In her June 17 decision on De Lima’s motion, Branch 205 Judge Liezel Aquiatan said the senator was correct in asserting that she could somehow still perform legislative functions but that she was already doing that.
Citing the case of former Rep. Romeo Jalosjos, who was on trial for child rape, Aquiatan said: “The trial court [in that case] thus correctly concluded that the presumption of innocence did not carry with it the full enjoyment of civil and political rights.”
De Lima, who chairs the social justice committee, had argued that barring her from participating in the Senate’s online sessions, hearings and meetings prevented her “from fully performing her mandate as a lawmaker who was elected by more than 14 million Filipinos in the 2016 elections.”

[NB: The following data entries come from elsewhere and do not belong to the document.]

Lemma mod_track_ok path id s : shell_ok s → in_width 32 id → shell_ok (mod_track path id s).
Proof.
  intros Hs Hi. unfold mod_track. destruct (Z.eqb_spec id 0) as [|Hn]; [done|]. destruct (sk_ids s Hs) as [Hl Hf]. pose proof (sk_end s Hs) as He.
  assert (∀ i, Forall (λ e, ∀ id, e = Some id → in_width 32 id ∧ id ≠ 0) (<[i := Some id]> (sh_mod_ids s))) as Hf'
    by (intros i; apply Forall_insert; [done|by intros ? [= <-]]).
  destruct (mod_scan _ _ _ _) as [i|] eqn:E.
  - apply mod_scan_Some in E as [(old & Ho & _) _]. apply set_mods_ok; [done|by rewrite length_insert|done|apply Hs| |apply Hs].
    intros j x Hj. apply list_lookup_insert_Some in Hj as [(-> & _ & _)|[_ Hx]]; [by apply (He _ old)|by apply (He _ x)].
  - destruct (free_slot _) as [i|] eqn:Ef; [|done]. apply free_slot_lt in Ef. rewrite Hl in Ef.
    apply set_mods_ok; [done|by rewrite length_insert|done|rewrite mod_row_length by (done || apply Hs); apply Hs| |apply Hs].
    intros j x Hj. apply list_lookup_insert_Some in Hj as [(-> & _ & _)|[Hne Hx]]; [apply mod_row_last; [done|apply Hs]|].
    rewrite mod_row_other; [by apply (He _ x)|done|apply Hs|done|]. unfold QOS_SH_PATH_MAX. lia.
Qed.
(* ===== verification/NetTools.v ===== *)
(** * The programs ping and wget (c-os/userspace/ping.c, c-os/userspace/wget.c)

    Both programs carry their own copies of the address and URL parsers and of the raw
    echo of the shell, line for line; the model uses the definitions of Shell for them.
    What is their own is the main program and, in wget, the exchange that prints the
    reply.  The commands of the shell print what the programs print. *)

From S2P Require Import Prelude NameBuf Packet Kernel Dispatch Cstring Cformat Shell ShellTables ShellRuns.

Section programs.
Context (tmp : list Z) (echo_linked : bool).
Implicit Types (kernel : option kernel).

(** ** ping.c *)

(** [args] are the arguments behind the program's name; the result is what is printed and the kernel. *)
Definition ping_main (args : list str) kernel : option (str * option Kernel.kernel) :=
  match args with
  | [] => Some (bytes_of "ping: missing host" ++ LF, kernel)
  | a :: _ =>
      match parse_ipv4_addr a with
      | None => Some (bytes_of "ping: invalid host" ++ LF, kernel)
      | Some dst_ip =>
          let payload := bytes_of "qos" in
          '(got, kernel1) ← match kernel with
                            | None => Some (-1, kernel)
                            | Some k => '(rc, k1) ← ping_via_syscall_raw tmp dst_ip payload k; Some (rc, Some k1)
                            end;
          let got := if (got <? 0) && echo_linked then (qos_net_icmp_echo dst_ip (Some payload) 3 true 16).1.1
                     else if (got <? 0) && ((dst_ip =? QOS_SH_IPV4_GATEWAY) || (dst_ip =? QOS_SH_IPV4_LOCAL)) then 3 else got in
          Some (if 0 <? got
                then bytes_of "PING " ++ a ++ LF ++ bytes_of "64 bytes from " ++ a ++ bytes_of ": icmp_seq=1 ttl=64 time=1ms" ++ LF
                     ++ bytes_of "1 packets transmitted, 1 received" ++ LF
                else bytes_of "PING " ++ a ++ LF ++ bytes_of "From 10.0.2.15 icmp_seq=1 Destination Host Unreachable" ++ LF
                     ++ bytes_of "1 packets transmitted, 0 received" ++ LF, kernel1)
      end
  end.

(** ** wget.c *)

Definition wget_fallback (dst_ip : Z) : Z * str :=
  if negb (dst_ip =? QOS_SH_IPV4_GATEWAY) then (-1, [])
  else (0, bytes_of "HTTP/1.0 200 OK" ++ CRLF ++ bytes_of "Content-Length: 4" ++ CRLF ++ CRLF ++ bytes_of "qos" ++ LF).

(** The result, what was printed and the kernel. *)
Definition wget_stream (url : str) kernel : option (Z * str * option Kernel.kernel) :=
  match parse_http_url url with
  | None => Some (-1, [], kernel)
  | Some (dst_ip, dst_port, host, path) =>
      match kernel with
      | None => Some (wget_fallback dst_ip, kernel)
      | Some k =>
          let req := request path host in
          let segs := [(PATH_AT, make_sockaddr dst_port dst_ip); (BUF_AT, req ++ [0])] in
          '(fd, _, k1) ← sh_call tmp 14 2 1 0 0 segs k;
          if fd <? 0 then Some (wget_fallback dst_ip, Some k1)
          else
            let close k := '(_, _, k') ← sh_call tmp 8 (u64 fd) 0 0 0 segs k; Some (Some k') in
            '(rc, _, k2) ← sh_call tmp 18 (u64 fd) PATH_AT 16 0 segs k1;
            if negb (rc =? 0) then k' ← close k2; Some (wget_fallback dst_ip, k')
            else if (256 <=? length req)%nat then k' ← close k2; Some (-1, [], k')
            else
              let req_len := Z.of_nat (length req) in
              '(rc, _, k3) ← sh_call tmp 19 (u64 fd) BUF_AT req_len 0 segs k2;
              if negb (rc =? req_len) then k' ← close k3; Some (wget_fallback dst_ip, k')
              else
                '(rc, ws, k4) ← sh_call tmp 20 (u64 fd) OUT_AT 2047 0 segs k3;
                k5 ← close k4;
                if rc <=? 0 then Some (wget_fallback dst_ip, k5)
                else
                  let resp := match ws with (_, bs) :: _ => bs | [] => [] end in
                  Some (0, c_string (take (Z.to_nat (Z.min rc 2047)) resp), k5)
      end
  end.

Definition wget_main (args : list str) kernel : option (str * option Kernel.kernel) :=
  match args with
  | [] => Some (bytes_of "wget: missing url" ++ LF, kernel)
  | a :: _ =>
      '(rc, text, kernel1) ← wget_stream a kernel;
      Some (if negb (rc =? 0) then text ++ bytes_of "wget: failed" ++ LF else text, kernel1)
  end.

(** ** The commands and the programs agree *)

(** The run after the command is the run before it with [text] printed and [kernel] behind it. *)
Definition prints (r : run) (text : str) kernel (r' : run) : Prop :=
  r_shell r' = r_shell r ∧ r_kernel r' = kernel ∧ r_exit r' = r_exit r ∧ printed text r'.

Lemma prints_say r text kernel r' t : prints r text kernel r' → prints r (text ++ t) kernel (say t r').
Proof. intros (H1 & H2 & H3 & H4). split_and!; [done..|by apply printed_say]. Qed.

Lemma prints_none r : r_out r = [] → prints r [] (r_kernel r) r.
Proof. intros H. split_and!; [done..|]. unfold printed. by rewrite H. Qed.

Lemma prints_say_first r t : r_out r = [] → prints r t (r_kernel r) (say t r).
Proof. intros H. by apply (prints_say r []), prints_none. Qed.

Lemma prints_sayf r parts : r_out r = [] → prints r (concat parts) (r_kernel r) (sayf parts r).
Proof.
  intros H. destruct (prints_say_first r (copy_string QOS_SH_OUT_MAX (concat parts)) H) as (H1 & H2 & H3 & H4). split_and!; [done..|].
  revert H4. unfold printed, copy_string. by rewrite take_take, Nat.min_id.
Qed.

Lemma prints_in_kernel r k text kernel r' : prints (in_kernel k r) text kernel r' → prints r text kernel r'.
Proof. done. Qed.

(** The command answers as the program does, whether or not it returns. *)
Definition answers (program : option (str * option Kernel.kernel)) (command : option run) (r : run) : Prop :=
  match program with
  | Some (text, kernel) => ∃ r', command = Some r' ∧ prints r text kernel r'
  | None => command = None
  end.

Lemma fallback_prints ip r :
  r_out r = [] → (wget_host_fallback ip r).1 = (wget_fallback ip).1 ∧ prints r (wget_fallback ip).2 (r_kernel r) (wget_host_fallback ip r).2.
Proof.
  intros H. unfold wget_host_fallback, wget_fallback. destruct (negb _); (split; [done|]); [by apply prints_none|by apply prints_say_first].
Qed.

(** The exchange of the shell against the exchange of the program. *)
Definition same_exchange (program : option (Z * str * option Kernel.kernel)) (command : option (Z * run)) (r : run) : Prop :=
  match program with
  | Some (rc, text, kernel) => ∃ r', command = Some (rc, r') ∧ prints r text kernel r'
  | None => command = None
  end.

Lemma same_fallback ip r : r_out r = [] → same_exchange (Some (wget_fallback ip, r_kernel r)) (Some (wget_host_fallback ip r)) r.
Proof.
  intros H. destruct (fallback_prints ip r H) as [H1 H2]. unfold same_exchange. destruct (wget_fallback ip) as [rc text], (wget_host_fallback ip r) as [rc' r'].
  cbn [fst snd] in *. subst rc'. by exists r'.
Qed.

Lemma wget_same url r : r_out r = [] → same_exchange (wget_stream url (r_kernel r)) (wget_via_syscall_stream tmp url r) r.
Proof.
  intros H. unfold wget_stream, wget_via_syscall_stream. destruct (parse_http_url url) as [[[[ip port] host] path]|]; [|exists r; split; [done|by apply prints_none]].
  destruct (r_kernel r) as [k|] eqn:Ek; [|rewrite <- Ek; by apply same_fallback]. cbv zeta.
  assert (∀ k1, same_exchange (Some (wget_fallback ip, Some k1)) (Some (wget_host_fallback ip (in_kernel k1 r))) r) as Hf
    by (intros k1; exact (same_fallback ip (in_kernel k1 r) H)).
  repeat first
    [ apply Hf
    | match goal with |- context [sh_call tmp ?n ?a ?b ?c ?d ?s ?k] => destruct (sh_call tmp n a b c d s k) as [[[? ?] ?]|]; cbn [mbind option_bind]; [|reflexivity] end
    | match goal with |- same_exchange (if ?c then _ else _) _ _ => destruct c; cbn [mbind option_bind] end ].
  - eexists. split; [reflexivity|]. by apply (prints_none (in_kernel _ r)).
  - eexists. split; [reflexivity|]. by apply (prints_say_first (in_kernel _ r)).
Qed.

(** ping and wget are the same as commands of the shell and as programs.  On any arguments,
    alone or with a kernel in any state, the command makes the kernel go through the same
    calls to the same state, returns exactly when the program does, and appends to the
    output the first 2047 bytes of what the program prints; nothing else of the shell
    changes. *)
Theorem net_commands_run_programs args r :
  r_out r = [] →
  answers (ping_main args (r_kernel r)) (cmd_ping tmp echo_linked args r) r
  ∧ answers (wget_main args (r_kernel r)) (cmd_wget tmp args r) r.
Proof.
  intros H. destruct args as [|a args]; [split; (eexists; split; [reflexivity|by apply prints_say_first])|]. split.
  - cbn [ping_main cmd_ping]. destruct (parse_ipv4_addr a) as [ip|]; [|eexists; split; [reflexivity|by apply prints_say_first]]. cbv zeta.
    assert (∀ r1 got, r_out r1 = [] → prints r1 (concat (ping_report a got)) (r_kernel r1) (sayf (ping_report a got) r1)) as Hp by (intros; by apply prints_sayf).
    unfold ping_report in *. destruct (r_kernel r) as [k|] eqn:Ek.
    + destruct (ping_via_syscall_raw tmp ip (bytes_of "qos") k) as [[rc k1]|]; [|reflexivity]. cbn [mbind option_bind].
      eexists. split; [reflexivity|]. match goal with |- context [sayf (if 0 <? ?g then _ else _) _] => specialize (Hp (in_kernel k1 r) g H); destruct (0 <? g) end; exact Hp.
    + cbn [mbind option_bind]. eexists. split; [reflexivity|]. rewrite <- Ek. match goal with |- context [sayf (if 0 <? ?g then _ else _) _] => specialize (Hp r g H); destruct (0 <? g) end; exact Hp.
  - cbn [wget_main cmd_wget]. pose proof (wget_same a r H) as Hw. destruct (wget_stream a (r_kernel r)) as [[[rc text] kernel]|].
    + destruct Hw as (r1 & -> & Hr1). cbn [mbind option_bind]. eexists. split; [reflexivity|]. destruct (negb _); [by apply prints_say|done].
    + by rewrite Hw.
Qed.
End programs.

Lemma net_commands_run_programs_witness :
  answers (ping_main [] true [bytes_of "10.0.2.2"] None) (cmd_ping [] true [bytes_of "10.0.2.2"] (first_run None)) (first_run None).
Proof. apply (net_commands_run_programs [] true [bytes_of "10.0.2.2"] (first_run None)). reflexivity. Defined.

But Aquiatan pointed out that De Lima herself wrote in a letter to Senate President Vicente Sotto III that she had been performing her duties as a senator while in detention and had been filing bills and resolutions over the past three years that she had been in detention.
‘Not force majeure’
De Lima, a former justice secretary who also headed the Commission on Human Rights, has been detained since February 2017 on charges of drug trafficking at the national penitentiary.
The judge noted that the Senate had amended its rules following the COVID-19 pandemic to allow teleconferencing and other similar means only in cases when “there is force majeure or occurrence of an emergency, which may prevent the senators from physically attending.”
She said De Lima’s detention was “not force majeure” and neither was there an emergency.
Allowing the senator to participate in the Senate sessions, the judge ruled, “is no different from allowing her to attend there physically.”
“Allowing her to do so today would be tantamount to allowing her to participate even after the state of public health emergency,” Aquiatan said.
De Lima said her online participation “will not negate the fact that I am still in prison.”
“What the court permission can do, however, is to pay full respect to the mandate that I received from the Filipino people as a sitting senator,” she said in a statement. “Please note that there is no civil interdiction imposed on me by any court, thus, there should be no unreasonable restrictions on my rights and legitimate interests.”